Despite this, Epperson knows that arts education can have a profound impact. “In one school, the teacher was doing a class about Christopher Columbus, and as an activity she asked the students to think about what they might have felt if Columbus had arrived on the land their people had lived on for centuries. The assignment gave the students a way to add nuance to the story.”

As she speaks, Epperson’s enthusiasm for the work is evident. Nonetheless, she makes clear that she and other teaching artists deserve and need job stability. “You always need to be in hustle mode if you’re a teaching artist,” she said. “Being a part-time TA is right for me, but if a principal or school superintendent is not invested in this work, it means that children will not be exposed to the arts, and it means that teachers will not be able to rely on us as a resource.”

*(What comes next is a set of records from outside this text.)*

Lemma scale_down_one d m s target pts : driver_inv d -> dict_get (d_pools d) m = Some s -> 0 <= target ->
  swp (route_to_pool (Some m) (scale_down target pts)) (fun d' r => driver_inv d' /\ shrunk d d' /\ (r = Ok tt ->
  forall s', dict_get (d_pools d') m = Some s' -> pool_replicas s' <= target)) d.
Proof.
  intros Hd Hm Ht. destruct (scale_down_size target pts (s_pool s) Ht) as (Hl & Hmn & Hok). eapply swp_route; [exact Hm|]. split_and!.
  - eapply inv_update; [done|exact Hm| |exact Hmn]. apply within_step; [by eapply share_of|done|done].
  - assert (Hk : m ∈ dict_keys (d_pools d)) by (apply dict_get_keys; by eexists). split; simpl; [by apply dict_keys_set_old|done|].
    intros m' s' Hm'. destruct (decide (m = m')) as [<-|Hne]; [|rewrite dict_get_set_ne in Hm' by done; exists s'; by split_and!].
    rewrite dict_get_set_eq in Hm'. injection Hm' as <-. exists s. unfold uses_placement_group, pool_replicas. simpl. split_and!; try done. lia.
  - intros Hr s'. simpl. rewrite dict_get_set_eq. intros [= <-]. unfold pool_replicas. simpl. auto.
Qed.

Lemma scale_downs_spec plan mids pts d : driver_inv d -> (forall m t, dict_get plan m = Some t -> 0 <= t) ->
  swp (scale_downs plan mids pts) (fun d' r => driver_inv d' /\ shrunk d d' /\ (r = Ok tt -> forall m s t, m ∈ mids ->
  dict_get (d_pools d') m = Some s -> dict_get plan m = Some t -> pool_replicas s <= t)) d.
Proof.
  intros Hd Hpos. revert d Hd. induction mids as [|mid mids IH]; intros d Hd; [split_and!; [done|apply shrunk_refl|];
  intros _ m s t []%not_elem_of_nil|]. simpl. apply swp_bind, swp_get.
  set (Q1 := fun d1 r => driver_inv d1 /\ shrunk d d1 /\ (r = Ok tt -> forall s t, dict_get (d_pools d1) mid = Some s ->
  dict_get plan mid = Some t -> pool_replicas s <= t)). apply swp_bind. apply (swp_mono _ Q1).
  - destruct (dict_get (d_pools d) mid) as [s|] eqn:Em; [|split_and!; [done|apply shrunk_refl|intros _ s0 t0 Hs0 Ht0; simpl in *;
    congruence]]. destruct (dict_get plan mid) as [target|] eqn:Et; [|split_and!; [done|apply shrunk_refl|intros _ s0 t0 Hs0 Ht0;
    simpl in *; congruence]]. destruct (Z.ltb_spec target (pool_replicas s)); [|split_and!; [done|apply shrunk_refl|intros _ s0 t0 Hs0 Ht0;
    simpl in *; simplify_eq; lia]].
    eapply swp_mono; [apply (scale_down_one d mid s target); [done|done|by eapply Hpos]|]. intros d1 r (H1 & H2 & H3).
    split_and!; [done|done|]. intros Hr s' t Hs' [= <-]. auto.
  - intros d1 [[]|e] (H1 & H2 & H3); [|split_and!; [done|done|done]]. eapply swp_mono; [by apply IH|]. intros d2 r (H4 & H5 & H6).
    split_and!; [done|by eapply shrunk_trans|]. intros Hr m s t [->|Hin]%elem_of_cons Hs Hp; [|by eapply H6].
    destruct (sh_pools _ _ H5 mid s Hs) as (s1 & Hs1 & _ & _ & _ & Hle). specialize (H3 eq_refl s1 t Hs1 Hp). lia.
Qed.

Definition no_task (d : driver) : Prop := Forall (fun ms => s_scale ms.2 = None) (d_pools d).

(** The share when one more model is loaded. *)
Definition next_share (d : driver) : Z := d_total_gpus d `div` Z.of_nat (S (length (d_pools d))).

(** What the plan leaves: room for the new model. *)
Record room (mid : string) (ws : Z) (pg : bool) (n : Z) (d : driver) : Prop := {
  ro_inv : driver_inv d;
  ro_new : mid ∉ dict_keys (d_pools d);
  ro_alone : if pg then d_pools d = [] else existsb (fun ms => uses_placement_group ms.2) (d_pools d) = false /\
    Forall (fun ms => within_share (next_share d) ms.2) (d_pools d) /\ ws <= next_share d /\ 1 <= n /\ n * ws <= next_share d;
}.

Lemma shrunk_placement d d' : shrunk d d' -> NoDup (dict_keys (d_pools d')) ->
    existsb (fun ms => uses_placement_group ms.2) (d_pools d) = false -> existsb (fun ms => uses_placement_group ms.2) (d_pools d') = false.
Proof.
  intros [_ _ Hs] Hnd Hno. apply not_true_iff_false. intros ([m s'] & Hin & Hu)%existsb_exists. apply not_true_iff_false in Hno.
  apply Hno, existsb_exists. apply list_elem_of_In, (dict_elem_get _ _ _ Hnd) in Hin. destruct (Hs m s' Hin) as (s & Hm & _ & _ & E & _).
  exists (m, s). split; [by apply list_elem_of_In, dict_get_elem|]. simpl in *. congruence.
Qed.

Lemma engines_get (l : list (string * served)) m s : dict_get l m = Some s ->
    dict_get ((fun ms => (ms.1, s_world_size ms.2)) <$> l) m = Some (s_world_size s).
Proof. induction l as [|[m0 s0] l IH]; [done|]. rewrite fmap_cons. simpl. destruct (decide _); [intros [= ->]; done|done]. Qed.
Lemma engines_keys (l : list (string * served)) : dict_keys ((fun ms => (ms.1, s_world_size ms.2)) <$> l) = dict_keys l.
Proof. unfold dict_keys. rewrite <- list_fmap_compose. done. Qed.

Lemma plan_replicas_spec mid ws pg pts d : driver_inv d -> no_task d -> 1 <= ws ->
  swp (plan_replicas mid ws None pg pts) (fun d' r => driver_inv d' /\ d_ray_initialized d' = d_ray_initialized d /\ forall n, r = Ok n ->
  room mid ws pg n d') d.
Proof.
  intros Hd Hno Hws. unfold plan_replicas. apply swp_bind, swp_get, swp_bind, swp_raise_if; intros Hb; [done|].
  apply bool_decide_eq_false in Hb. destruct pg.
  { apply swp_bind, swp_raise_if; intros Hne; [done|]. apply negb_false_iff, bool_decide_eq_true in Hne.
    apply swp_bind, swp_raise_if; intros _; [done|]. apply swp_ret. split_and!; [done|done|]. intros n [= <-]. by split. }
  apply swp_bind, swp_raise_if; intros Hpl; [done|]. set (engines := (fun ms => (ms.1, s_world_size ms.2)) <$> d_pools d).
  assert (Hnew : mid ∉ dict_keys engines) by (unfold engines; by rewrite engines_keys). rewrite dict_set_new by done.
  destruct (compute_even_share (d_total_gpus d) (engines ++ [(mid, ws)])) as [plan|e] eqn:Eplan; [|done].
  assert (Hlen : length (engines ++ [(mid, ws)]) = S (length (d_pools d))) by (unfold engines; rewrite length_app, length_fmap; simpl; lia).
  set (limit := next_share d).
  assert (Hpos1 : Forall (fun mw => 1 <= mw.2) (engines ++ [(mid, ws)])) by (apply Forall_app; split; [|by constructor]; unfold engines;
  apply Forall_fmap; eapply Forall_impl; [apply (di_share _ Hd)|]; by intros ms [H _]).
  assert (Hget : forall m w, dict_get (engines ++ [(mid, ws)]) m = Some w -> exists r, dict_get plan m = Some r /\ 1 <= r /\
  r * w <= limit /\ w <= limit).
  { intros m w Hm. unfold limit, next_share. rewrite <- Hlen. eapply even_share_get; [|apply Hd| |exact Eplan|exact Hm].
    - exact Hpos1.
    - rewrite <- dict_set_new by done. apply dict_set_nodup. unfold engines. rewrite engines_keys. apply Hd. }
  assert (Hpos : forall m t, dict_get plan m = Some t -> 0 <= t).
  { intros m t. eapply even_share_pos; [exact Hpos1|apply Hd|exact Eplan]. }
  apply swp_bind. eapply swp_mono; [by apply scale_downs_spec|]. intros d1 [[]|e] (Hd1 & Hsh & Hok); [|split_and!; [done|apply Hsh|done]].
  specialize (Hok eq_refl).
  destruct (Hget mid ws) as (n & Hn & Hn1 & Hn2 & Hn3). { rewrite <- dict_set_new by done. apply dict_get_set_eq. }
  unfold dict_at. rewrite Hn. apply swp_ret. split_and!; [done|apply Hsh|]. intros n' [= <-].
  assert (Hlen1 : length (d_pools d1) = length (d_pools d)) by (pose proof (f_equal length (sh_keys _ _ Hsh)) as E; unfold dict_keys in E;
  by rewrite !length_fmap in E). destruct (sh_total _ _ Hsh) as [Etot _].
  split; [done|by rewrite (sh_keys _ _ Hsh)|]. split; [by eapply shrunk_placement; [exact Hsh|apply Hd1|]|].
  assert (next_share d1 = limit) as -> by (unfold limit, next_share; by rewrite Etot, Hlen1). split_and!; [|done|done|done].
  apply Forall_forall. intros [m s'] Hin. apply (dict_elem_get _ _ _ (di_keys _ Hd1)) in Hin.
  destruct (sh_pools _ _ Hsh m s' Hin) as (s & Hs & E1 & E2 & E3 & E4).
  destruct (Hget m (s_world_size s)) as (r & Hr & Hr1 & Hr2 & Hr3). { rewrite <- dict_set_new by done.
  rewrite dict_get_set_ne; [by apply engines_get|]. intros ->. apply Hb, dict_get_keys. by eexists. }
  destruct (share_of _ _ _ Hd1 Hin) as [W1 _]. split; [done|]. intros _.
  assert (Hrep : pool_replicas s' <= r) by (eapply Hok; [|exact Hin|exact Hr]; apply dict_get_keys; by eexists). cbn [snd]. rewrite E1.
  split_and!; [done|nia|]. intros t Ht. rewrite E2 in Ht. unfold no_task in Hno. rewrite Forall_forall in Hno.
  specialize (Hno (m, s) (dict_get_elem _ _ _ Hs)). simpl in Hno. congruence.
Qed.

Lemma add_model_inv mid ws n pg cc births d : room mid ws pg n d -> d_ray_initialized d = true -> 1 <= ws ->
  swp (add_model mid ws n pg cc births) (fun d' r => driver_inv d' /\ forall k, r = Ok k -> (pg = false -> Z.of_nat k = n) /\
  dict_keys (d_pools d') = dict_keys (d_pools d) ++ [mid]) d.
Proof.
  intros [Hd Hnew Hroom] Hray Hws. unfold add_model. pose proof (initialize_size cc pg n ws births) as Hsize. unfold swp at 1 in Hsize.
  set (run := ReplicaPool.initialize None cc _ births pool_new) in *.
  destruct run as [p [k|e]]; [|by split].
  destruct (Hsize k eq_refl) as (Hk & Hlen & Hm). simpl in *. apply swp_bind, swp_mod, swp_ret. rewrite dict_set_new by done.
  split; [|intros k' [= <-]; split; [intros E; specialize (Hlen E); rewrite E in Hroom; destruct Hroom as (_ & _ & _ & Hn & _);
  lia|unfold dict_keys; simpl; by rewrite fmap_app]]. split; simpl.
  - rewrite <- dict_set_new by done. apply dict_set_nodup, Hd.
  - unfold fair_share. simpl. rewrite length_app. cbn [length]. rewrite Nat.add_1_r. fold (next_share d).
    destruct pg; [rewrite Hroom; simpl; constructor; [|constructor]; split; simpl; [done|]; unfold uses_placement_group; simpl;
    congruence|]. destruct Hroom as (_ & Hf & Hw & Hn & Hnw). apply Forall_app. split; [done|]. constructor; [|constructor].
    split; simpl; [done|]. intros _. unfold pool_replicas. simpl. specialize (Hlen eq_refl). rewrite Hlen. split_and!; [done|nia|done].
  - apply Hd.
  - rewrite existsb_app, length_app. destruct pg; [by rewrite Hroom|]. destruct Hroom as [Hno _]. rewrite Hno. simpl.
    unfold uses_placement_group. simpl. by rewrite Hm.
  - congruence.
Qed.

Lemma ensure_ray_inv gpus d : driver_inv d -> no_task d -> swp (ensure_ray gpus) (fun d' r => driver_inv d' /\ no_task d' /\
    d_pools d' = d_pools d /\ (r = Ok tt -> d_ray_initialized d' = true)) d.
Proof.
  intros Hd Hno. unfold ensure_ray. apply swp_bind, swp_get. destruct (d_ray_initialized d) eqn:Er; [done|].
  apply swp_bind, swp_raise_if; intros Hg; [done|]. apply Z.leb_gt in Hg. apply swp_mod. pose proof (di_ray _ Hd Er) as Hnil.
  split_and!; [|done|done|done]. split; simpl; rewrite ?Hnil; [constructor|constructor|lia|done|done].
Qed.

(** *** Unloading *)

Lemma ordinary_all d : driver_inv d -> ordinary_engines d = [] \/ (length (ordinary_engines d) = length (d_pools d) /\
    ordinary_engines d = ((fun ms => (ms.1, s_world_size ms.2)) <$> d_pools d) /\
    Forall (fun ms => uses_placement_group ms.2 = false) (d_pools d)).
Proof.
  intros Hd. unfold ordinary_engines. destruct (existsb (fun ms => uses_placement_group ms.2) (d_pools d)) eqn:E.
  - left. pose proof (di_placement _ Hd E) as Hl. destruct (d_pools d) as [|ms [|]]; try done. simpl in E. rewrite orb_false_r in E.
    rewrite filter_cons_False; [done|]. by rewrite E.
  - right. assert (Hall : Forall (fun ms => uses_placement_group ms.2 = false) (d_pools d)).
    { apply Forall_forall. intros ms Hin. apply not_true_iff_false. intros Hu. apply not_true_iff_false in E. apply E, existsb_exists.
      exists ms. split; [by apply list_elem_of_In|done]. }
    rewrite Prelude.filter_all; [|by apply Forall_forall]. split_and!; [by rewrite length_fmap|done|done].
Qed.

Like Epperson, Jody Drezner Alperin (Oren’s mom) has a long track record as a teaching artist. As the co-founder of the Off The Page Theater program, she has brought workshops into public schools throughout New York City. “Schools are under ridiculous pressure to do a long list of things and many are reluctant to add teaching artists to what they’re already doing. But this can be detrimental, especially if there is little to no arts education offered,” she told Truthout. “In one of the Brooklyn schools we worked in, the students adapted Jason Reynolds’s novel, All American Boys, for the stage. The story is about police brutality, and one of the students spoke passionately, stating that the play should make the audience uncomfortable.”

Like other arts educators, Drezner Alperin is adamant about the value of the arts. Exposure to dance, theater, music, the visual arts and creative writing, she said, helps students find their place in the community. “Students don’t learn this from having more police in schools,” she said. “The arts should be on par with math, English and science. We should not have to fight for their inclusion every single year.”